Set down all of the entries precisely as they were written.

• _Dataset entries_
──────
#[local] Instance outer_frame_laws : FrameLaws outer_frame.
Proof.
  split; [split|]; cbn.
  - intros s. cbn. reflexivity.
  - intros s1 s2 s3 ? ?. cbn in *. by etrans.
  - intros s s' ? ?. by eapply f_inv_rel.
Qed.

Lemma keeps_get_token : keeps outer_frame get_token.
Proof. intros s _. unfold get_token. destruct (get_token_of _ _) as [[??]?]. cbn. reflexivity. Qed.
Lemma keeps_tok : keeps outer_frame tok.
Proof. intros s _. unfold tok. destruct (tok_type _); [cbn; reflexivity|done]. Qed.
Lemma keeps_take f g : keeps outer_frame (take_tok f g).
Proof. intros s _. cbn. reflexivity. Qed.
Lemma keeps_double v : keeps outer_frame (double_of v).
Proof. unfold double_of. auto with keeps typeclass_instances. Qed.
Lemma keeps_outer {A} (m : X W A) : keeps F m -> keeps outer_frame (on_outer m).
Proof.
  intros Hm s Hs. specialize (Hm (outer s) Hs). unfold on_outer, xzoom. by destruct (m (outer s)) as [[[o1 w1] t]| |].
Qed.
#[local] Hint Resolve keeps_get_token keeps_tok keeps_take keeps_double keeps_outer : keeps.

Lemma keeps_catch_conversion {A} (m : X (@ev W) A) : keeps outer_frame m -> keeps outer_frame (catch_conversion m).
Proof. intros Hm. unfold catch_conversion. keeps. Qed.
#[local] Hint Resolve keeps_catch_conversion : keeps.

Lemma keeps_op_loop ops (p : X (@ev W) string) n v : keeps outer_frame p -> keeps outer_frame (op_loop ops p n v).
Proof. intros Hp. revert v. induction n as [|n IH]; intros v; cbn; unfold arith; keeps. Qed.
#[local] Hint Resolve keeps_op_loop : keeps.
Lemma arith_gives op a (operand : nat -> X ev string) s ts r :
  outer s = w0 -> gives operand s ts r ->
  match arith_meaning (Some op) (Value a) r with
  | Value v => exists s2, ready s2 ts /\ exists N, forall n, (N <= n)%nat -> arith op a (operand n) s = Ok (Val v, s2, "")
  | NotNumber => exists s2 e, outer s2 = w0 /\ number_error e /\
      exists N, forall n, (N <= n)%nat -> arith op a (operand n) s = Ok (Exc e, s2, "")
  | Unspecified => True
  end.
Proof.
  intros Hw. destruct r as [b| |]; cbn; [| |done].
  - intros (s2 & Hr & N & Hm). assert (outer s2 = w0) as Hw2 by apply Hr.
    assert (forall n, (N <= n)%nat -> arith op a (operand n) s =
      xbind (fun s => operands (double_of a) (r <- operand n ;; double_of r) s)
            (fun ab => xret (to_string_double (op (fst ab) (snd ab)))) s) as Ha by done.
    destruct (from_string_double a) as [x|] eqn:Ea, (from_string_double b) as [y|] eqn:Eb.
    + exists s2. split; [done|]. exists N. intros n Hn. rewrite Ha by done. unfold xbind at 1.
      rewrite (operands_run _ _ _ _ _ (Hm n Hn)), Ea, Eb. done.
    + exists s2, (conversion b). split_and!; [done|by left|]. exists N. intros n Hn. rewrite Ha by done.
      unfold xbind at 1. by rewrite (operands_run _ _ _ _ _ (Hm n Hn)), Ea, Eb.
    + exists (if lhs_first then s else s2), (conversion a). split_and!; [by destruct lhs_first|by left|].
      exists N. intros n Hn. rewrite Ha by done. unfold xbind at 1.
      rewrite (operands_run _ _ _ _ _ (Hm n Hn)), Ea, Eb. by destruct lhs_first.
    + exists (if lhs_first then s else s2), (conversion (if lhs_first then a else b)).
      split_and!; [by destruct lhs_first|by left|].
      exists N. intros n Hn. rewrite Ha by done. unfold xbind at 1.
      rewrite (operands_run _ _ _ _ _ (Hm n Hn)), Ea, Eb. by destruct lhs_first.
  - intros (s2 & Hw2 & N & Hm). destruct (from_string_double a) as [x|] eqn:Ea.
    + exists s2, not_a_number. split_and!; [done|by right|]. exists N. intros n Hn.
      unfold arith, xbind at 1. by rewrite (operands_run _ _ _ _ _ (Hm n Hn)), Ea.
    + exists (if lhs_first then s else s2), (if lhs_first then conversion a else not_a_number).
      split_and!; [by destruct lhs_first|destruct lhs_first; [by left|by right]|].
      exists N. intros n Hn. unfold arith, xbind at 1.
      rewrite (operands_run _ _ _ _ _ (Hm n Hn)), Ea. by destruct lhs_first.
Qed.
──────
• _Reply_
#[local] Instance outer_frame_laws : FrameLaws outer_frame.
Proof.
  split; [split|]; cbn.
  - intros s. cbn. reflexivity.
  - intros s1 s2 s3 ? ?. cbn in *. by etrans.
  - intros s s' ? ?. by eapply f_inv_rel.
Qed.

Lemma keeps_get_token : keeps outer_frame get_token.
Proof. intros s _. unfold get_token. destruct (get_token_of _ _) as [[??]?]. cbn. reflexivity. Qed.
Lemma keeps_tok : keeps outer_frame tok.
Proof. intros s _. unfold tok. destruct (tok_type _); [cbn; reflexivity|done]. Qed.
Lemma keeps_take f g : keeps outer_frame (take_tok f g).
Proof. intros s _. cbn. reflexivity. Qed.
Lemma keeps_double v : keeps outer_frame (double_of v).
Proof. unfold double_of. auto with keeps typeclass_instances. Qed.
Lemma keeps_outer {A} (m : X W A) : keeps F m -> keeps outer_frame (on_outer m).
Proof.
  intros Hm s Hs. specialize (Hm (outer s) Hs). unfold on_outer, xzoom. by destruct (m (outer s)) as [[[o1 w1] t]| |].
Qed.
#[local] Hint Resolve keeps_get_token keeps_tok keeps_take keeps_double keeps_outer : keeps.

Lemma keeps_catch_conversion {A} (m : X (@ev W) A) : keeps outer_frame m -> keeps outer_frame (catch_conversion m).
Proof. intros Hm. unfold catch_conversion. keeps. Qed.
#[local] Hint Resolve keeps_catch_conversion : keeps.

Lemma keeps_op_loop ops (p : X (@ev W) string) n v : keeps outer_frame p -> keeps outer_frame (op_loop ops p n v).
Proof. intros Hp. revert v. induction n as [|n IH]; intros v; cbn; unfold arith; keeps. Qed.
#[local] Hint Resolve keeps_op_loop : keeps.
Lemma arith_gives op a (operand : nat -> X ev string) s ts r :
  outer s = w0 -> gives operand s ts r ->
  match arith_meaning (Some op) (Value a) r with
  | Value v => exists s2, ready s2 ts /\ exists N, forall n, (N <= n)%nat -> arith op a (operand n) s = Ok (Val v, s2, "")
  | NotNumber => exists s2 e, outer s2 = w0 /\ number_error e /\
      exists N, forall n, (N <= n)%nat -> arith op a (operand n) s = Ok (Exc e, s2, "")
  | Unspecified => True
  end.
Proof.
  intros Hw. destruct r as [b| |]; cbn; [| |done].
  - intros (s2 & Hr & N & Hm). assert (outer s2 = w0) as Hw2 by apply Hr.
    assert (forall n, (N <= n)%nat -> arith op a (operand n) s =
      xbind (fun s => operands (double_of a) (r <- operand n ;; double_of r) s)
            (fun ab => xret (to_string_double (op (fst ab) (snd ab)))) s) as Ha by done.
    destruct (from_string_double a) as [x|] eqn:Ea, (from_string_double b) as [y|] eqn:Eb.
    + exists s2. split; [done|]. exists N. intros n Hn. rewrite Ha by done. unfold xbind at 1.
      rewrite (operands_run _ _ _ _ _ (Hm n Hn)), Ea, Eb. done.
    + exists s2, (conversion b). split_and!; [done|by left|]. exists N. intros n Hn. rewrite Ha by done.
      unfold xbind at 1. by rewrite (operands_run _ _ _ _ _ (Hm n Hn)), Ea, Eb.
    + exists (if lhs_first then s else s2), (conversion a). split_and!; [by destruct lhs_first|by left|].
      exists N. intros n Hn. rewrite Ha by done. unfold xbind at 1.
      rewrite (operands_run _ _ _ _ _ (Hm n Hn)), Ea, Eb. by destruct lhs_first.
    + exists (if lhs_first then s else s2), (conversion (if lhs_first then a else b)).
      split_and!; [by destruct lhs_first|by left|].
      exists N. intros n Hn. rewrite Ha by done. unfold xbind at 1.
      rewrite (operands_run _ _ _ _ _ (Hm n Hn)), Ea, Eb. by destruct lhs_first.
  - intros (s2 & Hw2 & N & Hm). destruct (from_string_double a) as [x|] eqn:Ea.
    + exists s2, not_a_number. split_and!; [done|by right|]. exists N. intros n Hn.
      unfold arith, xbind at 1. by rewrite (operands_run _ _ _ _ _ (Hm n Hn)), Ea.
    + exists (if lhs_first then s else s2), (if lhs_first then conversion a else not_a_number).
      split_and!; [by destruct lhs_first|destruct lhs_first; [by left|by right]|].
      exists N. intros n Hn. unfold arith, xbind at 1.
      rewrite (operands_run _ _ _ _ _ (Hm n Hn)), Ea. by destruct lhs_first.
Qed.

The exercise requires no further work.